Cytoskeleton-mediated autophagy regulation in neuroimmune contexts: molecular mechanisms and functional perspectives.

Abstract

This review systematically summarizes the central roles and molecular mechanisms of the cytoskeletal system-including actin filaments, microtubules (MT), intermediate filaments, and the Septin family-in the regulation of autophagy. The cytoskeleton not only provides a structural framework and facilitates transport for the autophagic process but also acts as a dynamic signaling hub, participating in every stage from autophagosome formation and cargo recognition to targeted trafficking and autophagosome-lysosome fusion.
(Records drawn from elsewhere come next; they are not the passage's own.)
Lemma steer_rest_ok n : forall i j a tbl, (i + n <= length tbl)%nat -> a <> [] -> (i + n <= NCPU)%nat ->
  (forall k, (i <= k < i + n)%nat -> tbl !! k = Some (if decide (k ∈ a) then Z.of_nat k else UINT_MAX)) ->
  steered i a tbl ->
  exists tbl', steer_rest i n j a tbl = Some tbl' /\ length tbl' = length tbl /\ steered (i + n) a tbl'.
Proof.
  induction n as [|n IH]; intros i j a tbl Hl Ha Hn Hr Hs; simpl; [exists tbl; by rewrite Nat.add_0_r|].
  rewrite (Hr i) by lia. cbn [mbind option_bind].
  assert (forall tbl', length tbl' = length tbl -> (forall k, k <> i -> tbl' !! k = tbl !! k) ->
    (exists t, tbl' !! i = Some (Z.of_nat t) /\ t ∈ a /\ (i ∈ a -> t = i)) -> forall j', 
    exists tbl2, steer_rest (S i) n j' a tbl' = Some tbl2 /\ length tbl2 = length tbl /\ steered (i + S n) a tbl2) as Hstep.
  { intros tbl' Hl' Hk Hi j'. destruct (IH (S i) j' a tbl') as (tbl2 & E & L2 & S2); [lia|done|lia| | |].
    - intros k Hk'. rewrite Hk by lia. apply Hr. lia.
    - intros k Hk'. destruct (decide (k = i)) as [->|Hne]; [done|]. rewrite Hk by done. apply Hs. lia.
    - exists tbl2. split; [done|]. split; [lia|]. by replace (i + S n)%nat with (S i + n)%nat by lia. }
  destruct (decide (i ∈ a)) as [Hi|Hi].
  - replace (Z.of_nat i =? UINT_MAX) with false by (unfold UINT_MAX, NCPU in *; lia). simpl. apply Hstep; [done|done|].
    exists i. rewrite (Hr i) by lia. by rewrite decide_True by done.
  - rewrite Z.eqb_refl. simpl. assert (is_Some (a !! (j mod length a)%nat)) as [th Hth].
    { apply lookup_lt_is_Some, Nat.mod_upper_bound. by destruct a. }
    rewrite Hth. cbn [mbind option_bind]. apply Hstep; [apply length_insert|intros k Hk; by apply list_lookup_insert_ne|].
    exists th. rewrite list_lookup_insert_eq by lia. split; [done|]. split; [by eapply list_elem_of_lookup_2|done].
Qed.

(** Steering changes nothing but the table. *)
Lemma steer_ok p : (active_thread_count p <= length (active_threads p))%nat ->
  length (active_threads p) = NCPU /\ (thread_count p <= NCPU)%nat /\ length (flow_tbl p) = NCPU ->
  (forall i, i ∈ act p -> (i < thread_count p)%nat) ->
  exists tbl, steer_unless_directpath p = Some (p <| flow_tbl := tbl |>) /\ length tbl = NCPU /\
    (has_directpath p = false -> act p <> [] -> steered (thread_count p) (act p) tbl).
Proof.
  intros Hc (H1 & H2 & H3) Ha. unfold steer_unless_directpath.
  assert (Some p = Some (p <| flow_tbl := flow_tbl p |>)) as Hid by (by destruct p).
  destruct (has_directpath p) eqn:Ed; [exists (flow_tbl p); by rewrite Hid|].
  unfold sched_steer_flows. destruct (active_thread_count p =? 0)%nat eqn:E0.
  { apply Nat.eqb_eq in E0. exists (flow_tbl p). rewrite Hid. split; [done|]. split; [done|]. unfold act. by rewrite E0. }
  apply Nat.eqb_neq in E0. fold (act p).
  set (tbl0 := replicate _ _ ++ _). assert (length tbl0 = NCPU) as L0 by (subst tbl0; rewrite length_app, length_replicate, length_drop; lia).
  destruct (steer_rest_ok (thread_count p) 0 0 (act p) (steer_identity (act p) tbl0)) as (tbl & E & L & Hs).
  - rewrite steer_identity_length. lia.
  - unfold act. destruct (active_threads p); [simpl in *; lia|]. by destruct (active_thread_count p).
  - lia.
  - intros k Hk. rewrite steer_identity_lookup by (intros j Hj; specialize (Ha j Hj); lia).
    destruct (decide (k ∈ act p)); [done|]. subst tbl0. rewrite lookup_app_l by (rewrite length_replicate; lia).
    apply lookup_replicate_2. lia.
  - intros k Hk. lia.
  - rewrite E. cbn [mbind option_bind]. exists tbl. rewrite steer_identity_length in L. split; [done|]. split; [lia|done].
Qed.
Actin filaments regulate the initiation of autophagy through dynamic assembly, Arp2/3-mediated nucleation, and mechanosensing. Microtubules drive the transport and localization of autophagosomes by relying on "dynamic instability" and the "tubulin code". Intermediate filaments-such as vimentin-and septins influence autophagy flux by maintaining organelle integrity, forming molecular scaffolds, and establishing diffusion barriers on membranes. This review further discusses the functional implications of this regulatory network in diverse physiological and pathological neuroimmune contexts, including neurodegeneration and aging. Finally, we highlight that targeting the cytoskeleton-autophagy interaction axis may offer novel therapeutic strategies for related diseases.